El Proyecto de Reforma Educacional recientemente enviado al Congreso fija en 105 UF el pago máximo por estudiante que hará el Estado a aquellos establecimientos que no se conviertan en corporaciones sin fines de lucro. Asimismo, descontará a tales entidades los recursos que les había proporcionado para hacer efectiva la Jornada Escolar Completa (JEC). En efecto, en los casos en que la planta física resultara insuficiente para cumplir con la ampliación horaria, la ley estableció el pago fiscal de un “aporte suplementario por costo de capital adicional” (Ley 19.352 de 1997).
Diecisiete años después, la invocación de dicha norma no sólo debe servir para hacer una resta que de otro modo implicaría una pérdida para el sector público y un obsequio millonario a los privados, sino también para restablecer, de una vez por todas, la discusión relativa a los cambios de fondo introducidos en aquel entonces. Por aquella época, un consenso transversal entre las autoridades y los sectores aparentemente más involucrados en educación indicaba que era menester incrementar la carga horaria de niños y jóvenes para suplir las falencias del modelo formativo. Hace ya una década, sin embargo, la OCDE, el bloque al que pertenece Chile, advertía, tratando de mantener algún decoro, que “las bienintencionadas reformas del Ministerio están débilmente ligadas a la práctica escolar real, porque no hay asesoría supervisora/instruccional para asegurar que las reformas sean implementadas como se anticipa”, y agregaba que las mismas también están “débilmente ligadas a la formación de profesores” (Informe de la OCDE, 2004, pág. 290).
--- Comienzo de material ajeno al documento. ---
(** * Trajectory sampler and quadrotor episode state machine

    A shallow embedding of the domain logic of the simulator scripts:

    - [Sampler]: the replay loop of [process_group] in
      [apps/data_apps/01_path_tracking_sdg.py];
    - [SdgScript]: the rest of that script, the merge of the configuration,
      the cameras, the writer set-up, [process_group] as a whole and [main];
    - [QuadEnv]: [_get_rewards], [_get_dones] and [_reset_idx] of
      [QuadcopterWithYawEnv] in
      [apps/rl_apps/quad_controller/train/quad_env.py];
    - [QuadSetup] and [QuadDebugVis]: its construction, action application
      and debug markers.

    Python integers are [Z].  Python and torch floating-point numbers are
    idealised as real numbers ([R]): rounding, infinities and NaN are not
    represented.  A batched torch tensor of shape (N) is a [list] of length N,
    one of shape (N, 3) a list of [Vec3], one of shape (N, 4) a list of
    [Quat]. *)

From Stdlib Require Import String Ascii DecimalString.
From Stdlib Require DecimalPos DecimalZ.
From Stdlib Require Import Reals Machin Lra Lia ZArith List Bool Sorting.Sorted.
Import ListNotations.

Open Scope R_scope.

(** ** Shared data *)

Record Vec3 : Type := mkVec3 { vx : R; vy : R; vz : R }.

(** Scalar-first quaternion (w, x, y, z). *)
Record Quat : Type := mkQuat { qw : R; qx : R; qy : R; qz : R }.

Definition vec3_zero : Vec3 := mkVec3 0 0 0.
Definition quat_zero : Quat := mkQuat 0 0 0 0.

(** The exceptions the modelled code can raise. *)
Inductive PyError : Type :=
| ZeroDivisionError
| IndexError
| KeyError
| RuntimeError
| TypeError.

(** [a % b] on Python integers: the sign follows the divisor, as for
    [Z.modulo]; a zero divisor raises. *)
Definition py_mod (a b : Z) : PyError + Z :=
  if (b =? 0)%Z then inl ZeroDivisionError else inr (a mod b)%Z.

(** [l[i]] on a sequence: negative indices count from the end, anything out of
    range raises [IndexError]. *)
Definition py_getitem {A : Type} (l : list A) (i : Z) : PyError + A :=
  let n := Z.of_nat (length l) in
  let j := if (i <? 0)%Z then (n + i)%Z else i in
  if ((0 <=? j)%Z && (j <? n)%Z)%bool then
    match nth_error l (Z.to_nat j) with
    | Some x => inr x
    | None => inl IndexError
    end
  else inl IndexError.

(** [range(n)]. *)
Definition py_range (n : nat) : list Z := map Z.of_nat (seq 0 n).

(** [v * 180 / math.pi], componentwise on a numpy 3-vector. *)
Definition rad2deg (x : R) : R := x * 180 / PI.

Definition vec3_rad2deg (v : Vec3) : Vec3 :=
  mkVec3 (rad2deg (vx v)) (rad2deg (vy v)) (rad2deg (vz v)).

(** ** The trajectory sampler *)

Module Sampler.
Al año siguiente, la evidencia no sólo arrojaba incoherencia entre el plan y la ejecución: la evaluación indicaba que el 77% de los maestros se declaraba agotado, mientras el 82% de los estudiantes decía lo propio (Evaluación Jornada Escolar Completa, Informe Final, UC, 2005, pág. 124). El golpe de gracia lo daba en 2006 un estudio de la Universidad de Chile (A. García, Evaluación de la Jornada Escolar Completa), que concluía que en materia de resultados académicos el impacto era, a nivel general, marginal y, entre los estudiantes de ingresos bajos, negativo.
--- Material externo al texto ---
(** ** The server

    [main] registers [handle_request] for every method and path, and the
    event loop runs one call of it per request; calls are suspended at their
    [await]s and resumed in any order.  A call is in flight from the moment
    it enters [send_command_and_get_response], where its [fragments] and
    [finished] are created, until it has answered; the calls are numbered as
    they enter.  A handler that raises before that has no call. *)

Record call := {
  call_command : bytes;
  call_cycle : cycle;
}.

Record server := {
  calls : gmap nat call;
  next_call : nat;
  answers : gmap nat response;
}.

Definition idle : server := {| calls := ∅; next_call := 0; answers := ∅ |}.

Inductive event :=
  (** a request arrives and its call enters the cycle *)
  | Arrives (now : Z) (req : request)
  (** the stack delivers a notification to the handler of call [k] *)
  | Notifies (k : nat) (data : bytes)
  (** the wait of call [k] ends and the call assembles and answers *)
  | Returns (k : nat)
  (** the deadline of call [k] passes *)
  | TimesOut (k : nat)
  (** the connection of call [k] raises *)
  | Breaks (k : nat) (e : exn)
  (** a request arrives and its handler raises before the cycle, in
      [request.read], [select_device] or [detect_characteristics]: no call
      enters the cycle *)
  | Aborts (e : exn)
  (** the stack delivers a notification to the handler of call [k] after
      the call has ended: the handler writes to the [fragments] of the ended
      call, which nothing reads any more *)
  | Lingers (k : nat) (data : bytes).

Section server.
Context `{Runtime}.

Definition settle_call (s : server) (k : nat) (r : response) : server :=
  {| calls := delete k (calls s); next_call := next_call s;
     answers := <[k := r]> (answers s) |}.
(** * kairu: the ACS container reader, its image codec and branch selection

    A shallow embedding of the parts of [kairu] that decode a Microsoft Agent
    character file: [buffer.py] (the cursor over a byte view),
    [_image_decompression.py] (the bit-level LZ codec and the image
    reconstruction) and [structs.py] (palette conversion, branch selection,
    animation records).

    Python integers are [Z].  A Python exception is a value of [exn]; a
    computation that may raise returns a [result].  Objects that the source
    mutates in place (the bit stream's read position, a [Buffer]'s [pos]) are
    threaded through a small state-and-exception monad. *)

From Stdlib Require Import ZArith List Lia Bool.
From stdpp Require Import base list.
Import ListNotations.
Local Open Scope Z_scope.

(** ** Exceptions and the state-and-exception monad *)

(** The first five constructors are the Python exceptions the modelled code can
    raise.  [OutOfFuel] belongs to the model only: it is what a fuelled loop
    answers when its fuel is used up, and [decompress_terminates] shows that
    [decompress] never answers it. *)
Inductive exn : Type :=
  | ReadError | IndexError | AssertionError | ValueError | NotImplementedError
  | OutOfFuel.

Inductive result (A : Type) : Type :=
  | Ok (a : A)
  | Raise (e : exn).
Arguments Ok {A} a.
Arguments Raise {A} e.

Definition M (S A : Type) : Type := S -> result (A * S).

Definition ret {S A} (a : A) : M S A := fun s => Ok (a, s).
Definition raise {S A} (e : exn) : M S A := fun _ => Raise e.
Definition bind {S A B} (m : M S A) (k : A -> M S B) : M S B :=
  fun s => match m s with
           | Ok (a, s') => k a s'
           | Raise e => Raise e
           end.
Definition lift {S A} (r : result A) : M S A :=
  fun s => match r with Ok a => Ok (a, s) | Raise e => Raise e end.

Declare Scope py_scope.
Delimit Scope py_scope with py.
Notation "x <- m ;; k" := (bind m (fun x => k))
  (at level 20, m at level 99, k at level 200, only parsing) : py_scope.
Local Open Scope py_scope.

(** ** Python sequences *)

Module Py.

(** [l[i]] for an integer index: a negative index counts from the end, an
    index outside [-len, len) raises [IndexError]. *)
Definition index {A} (l : list A) (i : Z) : result nat :=
  let n := Z.of_nat (length l) in
  let j := if i <? 0 then i + n else i in
  if (0 <=? j) && (j <? n) then Ok (Z.to_nat j) else Raise IndexError.

Definition getitem {A} (l : list A) (i : Z) : result A :=
  match index l i with
  | Ok j => match l !! j with Some v => Ok v | None => Raise IndexError end
  | Raise e => Raise e
  end.

Definition setitem {A} (l : list A) (i : Z) (v : A) : result (list A) :=
  match index l i with
  | Ok j => Ok (<[j := v]> l)
  | Raise e => Raise e
  end.

(** A slice bound is clamped, never out of range. *)
Definition clamp (len i : Z) : Z :=
  if i <? 0 then Z.max (i + len) 0 else Z.min i len.

(** [l[lo:hi]] *)
Definition slice {A} (l : list A) (lo hi : Z) : list A :=
  let n := Z.of_nat (length l) in
  let a := clamp n lo in
  let b := clamp n hi in
  take (Z.to_nat (b - a)) (drop (Z.to_nat a) l).

End Py.

(** ** [buffer.py] *)

(** A [memoryview]: the window [mv_start, mv_stop) on the bytes object
    [mv_obj].  Slicing a view gives another window on the same object; no
    byte is copied. *)
Record memoryview : Type := MemoryView {
  mv_obj : list Z;
  mv_start : Z;
  mv_stop : Z
}.

(** [memoryview(buf)] *)
Definition memoryview_of (buf : list Z) : memoryview :=
  {| mv_obj := buf; mv_start := 0; mv_stop := Z.of_nat (length buf) |}.

(** [bytes(v)]: the bytes the view shows. *)
Definition mv_bytes (v : memoryview) : list Z :=
  Py.slice (mv_obj v) (mv_start v) (mv_stop v).

(** [len(v)] *)
Definition mv_len (v : memoryview) : Z := Z.of_nat (length (mv_bytes v)).

(** [v[i]] *)
Definition mv_getitem (v : memoryview) (i : Z) : result Z :=
  Py.getitem (mv_bytes v) i.

(** [v[lo:hi]] *)
Definition mv_slice (v : memoryview) (lo hi : Z) : memoryview :=
  let a := Py.clamp (mv_len v) lo in
  let b := Py.clamp (mv_len v) hi in
  {| mv_obj := mv_obj v;
     mv_start := mv_start v + a;
     mv_stop := mv_start v + Z.max a b |}.

(** [int.from_bytes(b, 'little', signed=signed)] *)
Fixpoint from_little_endian (b : list Z) : Z :=
  match b with
  | [] => 0
  | x :: b' => x + 256 * from_little_endian b'
  end.

Definition int_from_bytes (b : list Z) (signed : bool) : Z :=
  let u := from_little_endian b in
  let bits := 8 * Z.of_nat (length b) in
  if signed && (0 <? bits) && (2 ^ (bits - 1) <=? u) then u - 2 ^ bits else u.

(** [for _ in range(n)] collecting what [m] returns. *)
Fixpoint repeatM {S A} (n : nat) (m : M S A) : M S (list A) :=
  match n with
  | O => ret []
  | S n' => x <- m ;; xs <- repeatM n' m ;; ret (x :: xs)
  end.

(** A Python [str], as its code points. *)
Definition str : Type := list Z.

Module Buffer.

Record t : Type := Make {
  mv : memoryview;
  _root : memoryview;
  _abs_offset : Z;
  pos : Z
}.

(** [Buffer(mv, root, abs_offset)], with [pos] at its default 0. *)
Definition __init__ (mv root : memoryview) (abs_offset : Z) : t :=
  {| mv := mv; _root := root; _abs_offset := abs_offset; pos := 0 |}.

Definition __len__ (self : t) : Z := mv_len (mv self).

Definition set_pos (self : t) (p : Z) : t :=
  {| mv := mv self; _root := _root self; _abs_offset := _abs_offset self;
     pos := p |}.

Definition skip (count : Z) : M t unit :=
  fun self => Ok (tt, set_pos self (pos self + count)).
El resto lo siguen diciendo los tests internacionales a los que se somete el país. Jamás se pensó en las condiciones: precarias en lo que respecta a situación laboral y remunerativa de los profesores, e incoherentes en lo tocante a los matriculados, incluso en cuanto a alimentación. Pero el supuesto mismo del modelo introducido carece de sustento. Jornada Escolar Completa es, por sí sola, una expresión que sugiere que cualquier otra sería “incompleta”. La arrogancia del esquema planteado coexiste con su más rotundo fracaso. A 17 años de ese invento, hay que suprimirlo, dejar de hablar de cantidad de horas y empezar a hablar de la calidad de las mismas.